Is someone interested in picking this up, or is there some further 
corrections/improvements I should make to this patch ?

Regards,
Philip-Dylan Gleonec
Lynne April 20, 2021, 6:29 p.m. UTC | #10
Mar 3, 2021, 16:51 by philip-dylan.gleonec@savoirfairelinux.com:

> Le 18/02/2021 à 17:38, Philip-Dylan Gleonec a écrit :
>
>> Here is the reworked patch properly attached.
>> Sorry about the duplicate mail, I just noticed I had a mishap with my
>> mail client and the previous patch was scrubbed.
>>
>
>
> Hello,
>
> Is someone interested in picking this up, or is there some further corrections/improvements I should make to this patch ?
>

Patch looks good.
I'll push it alongside the libopusdec patch once you've resent it.
Tristan Matthews May 18, 2021, 11:51 p.m.
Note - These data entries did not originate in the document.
(* ===== verification/ExhaustCheck.v ===== *)
(** * [check_match] decides reachability, exhaustiveness and its budget

    From the refinement of [usefulness]: within the budget the diagnostics are
    T0054 at exactly the arms no value (of those R53 counts, [has_ty]) reaches
    and T0053 exactly when some value is covered by no arm, with a witness every
    value of which is uncovered; beyond it, T0055 alone, exactly when the plain
    count of R55 exceeds the limit. *)

From stdpp Require Import pretty countable.
From S2P Require Import Prelude PatStore Exhaust ExhaustSpec ExhaustMatrix ExhaustProps.
Local Open Scope Z_scope.

(** ** Instances of a witness *)

Fixpoint Witness_rect' (P : Witness → Prop) (Hw : P WWild)
    (Hc : ∀ c ws, Forall P ws → P (WCtor c ws)) (w : Witness) : P w :=
  match w with
  | WWild => Hw
  | WCtor c ws =>
      Hc c ws ((fix go ws := match ws return Forall P ws with
                             | [] => Forall_nil_2 P
                             | w :: ws => Forall_cons_2 P w ws (Witness_rect' P Hw Hc w) (go ws)
                             end) ws)
  end.

Section inhabited.
Context `{Fir} (Hinh : ∀ ty, ∃ v, has_ty ty v).

Lemma wit_inhabited w : ∀ ty, wit_ty ty w → ∃ v, has_ty ty v ∧ instance w v.
Proof using Hinh.
  induction w as [|c ws IH] using Witness_rect'; intros ty Hw.
  { destruct (Hinh ty) as [v Hv]. exists v. split; [done|constructor]. }
  inversion Hw as [|? ? ? Hfit Hws]; subst.
  assert (∃ vs, Forall2 has_ty (ctor_sub_tys ty c) vs ∧ Forall2 instance ws vs)
    as (vs & ? & ?).
  { clear Hw Hfit. induction Hws as [|ty' w tys ws Hw _ IHws].
    - exists []. split; constructor.
    - apply Forall_cons in IH as [IHw IH]. destruct (IHw _ Hw) as (v & ? & ?).
      destruct (IHws IH) as (vs & ? & ?). exists (v :: vs). split; by constructor. }
  exists (VCtor c vs). split; by constructor.
Qed.
End inhabited.

(** ** The arms *)

Lemma Forall2_one {A B} (R : A → B → Prop) x y : R x y → Forall2 R [x] [y].
Proof. by repeat constructor. Qed.
#[local] Hint Resolve Forall2_one : core.

(** The elements of [l] at the positions [m] holds [true]. *)
Definition mask {A} (m : list bool) (l : list A) : list A :=
  omap (λ bx : bool * A, if bx.1 then Some bx.2 else None) (zip m l).

Definition rows_of (arms : list (nat * PatId)) : list (list PatId) := (λ a, [a.2]) <$> arms.

Section check.
Context `{Fir, Names} (st : PatStore) (Hwf : wf_store st).

(** Some value of [ty] reaches the arm [p] past the arms [before]. *)
Definition reaches (ty : TyId) (before : list (nat * PatId)) (p : PatId) : Prop :=
  ∃ v, has_ty ty v ∧ matches st p v ∧ ∀ a, a ∈ before → ¬ matches st a.2 v.

(** R55's count for the queries about the arms. *)
Fixpoint plain_arms (fuel : nat) (ty : TyId) (before arms : list (nat * PatId)) : Z :=
  match arms with
  | [] => 0
  | a :: arms =>
      plain st fuel [ty] (rows_of before) [a.2] + plain_arms fuel ty (before ++ [a]) arms
  end.
Definition plain_match (fuel : nat) (ty : TyId) (arms : list (nat * PatId)) : Z :=
  plain_arms fuel ty [] arms + plain st fuel [ty] (rows_of arms) [wild_id st].

Definition match_limit : Z := MATCH_STEP_FACTOR * node_count st.

Definition match_fuel (arms : list (nat * PatId)) : nat :=
  (2 + 2 * rows_weight st (rows_of arms) * max_arity st)%nat.

Definition typed_arms (ty : TyId) (arms : list (nat * PatId)) : Prop :=
  Forall (λ a, pat_ty st ty a.2) arms.

Lemma typed_rows ty arms :
  typed_arms ty arms → Forall (Forall2 (pat_ty st) [ty]) (rows_of arms).
Proof. intros Ht. apply Forall_fmap. eapply Forall_impl; [done|]. intros. by apply Forall2_one. Qed.

Lemma covers_arms before v :
  covers st (rows_of before) [v] ↔ ∃ a, a ∈ before ∧ matches st a.2 v.
Proof.
  unfold covers, rows_of. split.
  - intros (r & (a & -> & Ha)%list_elem_of_fmap & Hm). exists a. split; [done|].
    by apply Forall2_cons in Hm as [? _].
  - intros (a & Ha & Hm). exists [a.2]. split; [|by apply Forall2_one].
    apply list_elem_of_fmap. eauto.
Qed.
UTC | #11
On Thu, Feb 18, 2021 at 11:39 AM Philip-Dylan Gleonec
<philip-dylan.gleonec@savoirfairelinux.com> wrote:
>
> Here is the reworked patch properly attached.
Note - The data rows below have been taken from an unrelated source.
(* ===== verification/InterpFloat.v ===== *)
(** * The interpreter's floats

    fors-interp/src/arith.rs: float arithmetic, comparison and the conversions
    with a float on either side.  Rust's [f64] and [f32] are the binary64 and
    binary32 values of the Standard Library's [SpecFloat], whose operations
    round to nearest, ties to even; a NaN has one value there, so the payload
    Rust leaves open is the canonical one.  A cast from [f64] to an integer
    truncates and saturates, as Rust's does. *)

From Stdlib Require Import Floats.SpecFloat.
From S2P Require Import Prelude InterpArith InterpFrem.
Import Kind.
Local Open Scope Z_scope.

Definition f64 : Type := spec_float.
Definition f32 : Type := spec_float.

(** ** Patterns and casts *)

(** [from_bits] and [to_bits] for [p] mantissa and [q] exponent bits. *)
Definition emin_of (p q : Z) : Z := 3 - 2 ^ (q - 1) - (p + 1).
Definition of_bits (p q bits : Z) : spec_float :=
  let s := is_sign_negative p q bits in
  let e := exp_field p q bits in
  let m := man_field p bits in
  if e =? 2 ^ q - 1 then (if m =? 0 then S754_infinity s else S754_nan)
  else if e =? 0 then
    match m with Zpos m => S754_finite s m (emin_of p q) | _ => S754_zero s end
  else
    match 2 ^ p + m with
    | Zpos m => S754_finite s m (e - 1 + emin_of p q)
    | _ => S754_nan (* 2 ^ p + m is positive *)
    end.
Definition to_bits (p q : Z) (v : spec_float) : Z :=
  let sign s := b2z s * 2 ^ (p + q) in
  match v with
  | S754_nan => (2 ^ q - 1) * 2 ^ p + 2 ^ (p - 1)
  | S754_infinity s => sign s + (2 ^ q - 1) * 2 ^ p
  | S754_zero s => sign s
  | S754_finite s m e =>
      if Zpos m <? 2 ^ p then sign s + Zpos m
      else sign s + (e - emin_of p q + 1) * 2 ^ p + (Zpos m - 2 ^ p)
  end.

Definition f64_from_bits (bits : Z) : f64 := of_bits 52 11 bits.
Definition f64_to_bits (v : f64) : Z := to_bits 52 11 v.
Definition f32_from_bits (bits : Z) : f32 := of_bits 23 8 (wrap 32 bits).
Definition f32_to_bits (v : f32) : Z := to_bits 23 8 v.

(** A change of format rounds a finite value. *)
Definition cast (prec emax : Z) (v : spec_float) : spec_float :=
  match v with S754_finite s m e => binary_round prec emax s m e | _ => v end.
Definition to_f32 (v : f64) : f32 := cast 24 128 v.
Definition to_f64 (v : f32) : f64 := cast 53 1024 v.

(** [i as f64] *)
Definition int_as_f64 (i : Z) : f64 := binary_normalize 53 1024 i 0 false.

Definition f_is_nan (v : spec_float) : bool := match v with S754_nan => true | _ => false end.
Definition f_is_infinite (v : spec_float) : bool :=
  match v with S754_infinity _ => true | _ => false end.

(** [v.trunc()] clears the mantissa bits below the units. *)
Definition ftrunc (v : f64) : f64 :=
  match v with
  | S754_finite s m e =>
      if 0 <=? e then v
      else match Z.shiftl (Z.shiftr (Zpos m) (- e)) (- e) with
           | Zpos m' => S754_finite s m' e
           | _ => S754_zero s
           end
  | _ => v
  end.

(** The integer part of a finite value, towards zero. *)
Definition integer_part (v : f64) : Z :=
  match v with
  | S754_finite s m e => cond_Zopp s (if 0 <=? e then Z.shiftl (Zpos m) e else Z.shiftr (Zpos m) (- e))
  | _ => 0
  end.
Definition as_int (lo hi : Z) (v : f64) : Z :=
  match v with
  | S754_nan | S754_zero _ => 0
  | S754_infinity s => if s then lo else hi
  | S754_finite _ _ _ => clamp (integer_part v) lo hi
  end.
Definition as_i128 (v : f64) : Z := as_int (- 2 ^ 127) (2 ^ 127 - 1) v.
Definition as_u128 (v : f64) : Z := as_int 0 (2 ^ 128 - 1) v.

(** [2.0f64.powi(n)], exact for the widths it is used at. *)
Definition powi2 (n : Z) : f64 := int_as_f64 (2 ^ n).

(** ** Kinds *)

Inductive FloatKind : Type := F32 | F64.
Inductive NumKind : Type := Int (k : IntKind) | Float (k : FloatKind).

Definition FloatKind_from_prim (p : PrimKind.PrimKind) : option FloatKind :=
  match p with PrimKind.F32 => Some F32 | PrimKind.F64 => Some F64 | _ => None end.
Definition NumKind_from_prim (p : PrimKind.PrimKind) : option NumKind :=
  match Kind.from_prim p with
  | Some k => Some (Int k)
  | None => Float <$> FloatKind_from_prim p
  end.

Definition float_bits (k : FloatKind) (v : f64) : Z :=
  match k with F32 => f32_to_bits (to_f32 v) | F64 => f64_to_bits v end.
Definition float_from_bits (k : FloatKind) (bits : Z) : f64 :=
  match k with F32 => to_f64 (f32_from_bits bits) | F64 => f64_from_bits bits end.

Definition canon_f64 (v : f64) : Z := if f_is_nan v then CANONICAL_F64_NAN else f64_to_bits v.
Definition canon_f32 (v : f32) : Z := if f_is_nan v then CANONICAL_F32_NAN else f32_to_bits v.

(** ** Arithmetic and comparison *)

Definition fcmp (a b : f64) (pred : CmpPred.CmpPred) : bool :=
  match pred with
  | CmpPred.Eq => SFeqb a b
  | CmpPred.Ne => negb (SFeqb a b)
  | CmpPred.Lt => SFltb a b
  | CmpPred.Le => SFleb a b
  | CmpPred.Gt => SFltb b a
  | CmpPred.Ge => SFleb b a
  end.

Definition fadd (a b : f64) (k : FloatKind) : Z :=
  match k with
  | F32 => canon_f32 (SFadd 24 128 (to_f32 a) (to_f32 b))
  | F64 => canon_f64 (SFadd 53 1024 a b)
  end.
Definition fsub (a b : f64) (k : FloatKind) : Z :=
  match k with
  | F32 => canon_f32 (SFsub 24 128 (to_f32 a) (to_f32 b))
  | F64 => canon_f64 (SFsub 53 1024 a b)
  end.
Definition fmul (a b : f64) (k : FloatKind) : Z :=
  match k with
  | F32 => canon_f32 (SFmul 24 128 (to_f32 a) (to_f32 b))
  | F64 => canon_f64 (SFmul 53 1024 a b)
  end.
Definition fdiv (a b : f64) (k : FloatKind) : Z :=
  match k with
  | F32 => canon_f32 (SFdiv 24 128 (to_f32 a) (to_f32 b))
  | F64 => canon_f64 (SFdiv 53 1024 a b)
  end.
Definition fneg (a : f64) (k : FloatKind) : Z :=
  match k with
  | F32 => canon_f32 (SFopp (to_f32 a))
  | F64 => canon_f64 (SFopp a)
  end.

(** ** Conversions *)

(** The arms on a signed kind mask [r as u64] to the width: [low_bits]. *)
Definition float_bits_in_int_range (v : f64) (tk : IntKind) : option Z :=
  let w := width tk in
  if is_signed tk then
    let lo_f := SFopp (powi2 (w - 1)) in
    let hi_f := powi2 (w - 1) in
    if SFltb v lo_f || SFleb hi_f v then None else Some (low_bits tk (as_i128 v))
  else
    let hi_f := powi2 w in
    if SFltb v (S754_zero false) || SFleb hi_f v then None else Some (narrow tk (as_u128 v)).

Definition trunc_float_to_int (v : f64) (tk : IntKind) : option Z :=
  if f_is_nan v then Some 0 else
  let w := width tk in
  let t := ftrunc v in
  let m := powi2 w in
  r ← f64_from_bits <$> frem_f64 (f64_to_bits t) (f64_to_bits m);
  let folded := if SFltb r (S754_zero false) then SFadd 53 1024 r m else r in
  Some (narrow tk (as_u128 folded)).

Definition sat_float_to_int (v : f64) (tk : IntKind) : Z :=
  if f_is_nan v then 0 else
  let '(lo, hi) := bounds tk in
  let t := ftrunc v in
  if SFleb t (int_as_f64 lo) then sat_clamp lo tk
  else if SFleb (int_as_f64 hi) t then sat_clamp hi tk
  else if is_signed tk then low_bits tk (as_i128 t)
  else if SFltb t (S754_zero false) then 0
  else narrow tk (as_u128 t).

(** [as_signed(bits) as f64] or [as_unsigned(bits) as f64] *)
Definition int_source (fk : IntKind) (bits : Z) : f64 :=
  int_as_f64 (if is_signed fk then as_signed fk bits else as_unsigned fk bits).

Definition conv_checked (bits : Z) (from to : NumKind) : answer :=
  match from, to with
  | Int fk, Int tk => conv_checked_int bits fk tk
  | Int fk, Float tk => Ok (float_bits tk (int_source fk bits))
  | Float fk, Int tk =>
      let v := float_from_bits fk bits in
      if f_is_nan v || f_is_infinite v then Err CheckedConversion
      else if negb (SFeqb (ftrunc v) v) then Err CheckedConversion
      else ok_or (float_bits_in_int_range v tk) CheckedConversion
  | Float fk, Float tk =>
      let v := float_from_bits fk bits in
      match fk, tk with
      | F64, F32 =>
          let r := to_f32 v in
          if negb (f_is_nan v) && negb (SFeqb (to_f64 r) v) then Err CheckedConversion
          else Ok (canon_f32 r)
      | _, _ => Ok (float_bits tk v)
      end
  end.

Definition conv_wrap (bits : Z) (from to : NumKind) : option Z :=
  match from, to with
  | Int fk, Int tk => Some (conv_wrap_int bits fk tk)
  | Int fk, Float tk => Some (float_bits tk (int_source fk bits))
  | Float fk, Int tk => trunc_float_to_int (float_from_bits fk bits) tk
  | Float fk, Float tk =>
      let v := float_from_bits fk bits in
      match fk, tk with
      | F64, F32 => Some (canon_f32 (to_f32 v))
      | _, _ => Some (float_bits tk v)
      end
  end.

Definition conv_trunc (bits : Z) (from to : NumKind) : option Z :=
  match from, to with
  | Float fk, Int tk => Some (sat_float_to_int (float_from_bits fk bits) tk)
  | _, _ => conv_wrap bits from to
  end.

Definition conv_sat (bits : Z) (from to : NumKind) : option Z :=
  match from, to with
  | Int fk, Int tk => Some (conv_sat_int bits fk tk)
  | Float fk, Int tk => Some (sat_float_to_int (float_from_bits fk bits) tk)
  | _, _ => conv_wrap bits from to
  end.

(** ** What the code computes on small inputs *)

(** [-1.0]: [trunc_as[i64]] gives -1 and [wrap_as[i64]] gives 0. *)
Example trunc_as_minus_one :
  conv_trunc 0xbff0000000000000 (Float F64) (Int I64) = Some (2 ^ 64 - 1).
Proof. vm_compute. reflexivity. Qed.
Example wrap_as_minus_one :
  conv_wrap 0xbff0000000000000 (Float F64) (Int I64) = Some 0.
Proof. vm_compute. reflexivity. Qed.
Example wrap_as_minus_one_i32 :
  conv_wrap 0xbff0000000000000 (Float F64) (Int I32) = Some (2 ^ 32 - 1).
Proof. vm_compute. reflexivity. Qed.

(** [1.0 + 2.0] and [0.1 + 0.2]. *)
Example fadd_one_two :
  fadd (f64_from_bits 0x3ff0000000000000) (f64_from_bits 0x4000000000000000) F64
  = 0x4008000000000000.
Proof. vm_compute. reflexivity. Qed.
Example fadd_tenths :
  fadd (f64_from_bits 0x3fb999999999999a) (f64_from_bits 0x3fc999999999999a) F64
  = 0x3fd3333333333334.
Proof. vm_compute. reflexivity. Qed.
> Sorry about the duplicate mail, I just noticed I had a mishap with my
> mail client and the previous patch was scrubbed.
>
> Signed-off-by: Philip-Dylan Gleonec <philip-dylan.gleonec@savoirfairelinux.com>
> Co-developed-by: Steinar H. Gunderson <steinar+ffmpeg@gunderson.no>
> ---
>  libavcodec/libopusdec.c | 107 +++++++++++++++++++++++++++++++++++-----
>  1 file changed, 96 insertions(+), 11 deletions(-)
>
> diff --git a/libavcodec/libopusdec.c b/libavcodec/libopusdec.c
> index 082a431c6c..3de784dfbd 100644
> --- a/libavcodec/libopusdec.c
> +++ b/libavcodec/libopusdec.c
> @@ -43,10 +43,15 @@ struct libopus_context {
>  #ifdef OPUS_SET_PHASE_INVERSION_DISABLED_REQUEST
>      int apply_phase_inv;
>  #endif
> +    int decode_fec;
> +    int64_t expected_next_pts;
>  };
>
>  #define OPUS_HEAD_SIZE 19
>
> +// Sample rate is constant as libopus always output at 48kHz
> +const AVRational opus_timebase = { 1, 48000 };
> +
>  static av_cold int libopus_decode_init(AVCodecContext *avc)
>  {
>      struct libopus_context *opus = avc->priv_data;
> @@ -134,6 +139,8 @@ static av_cold int libopus_decode_init(AVCodecContext *avc)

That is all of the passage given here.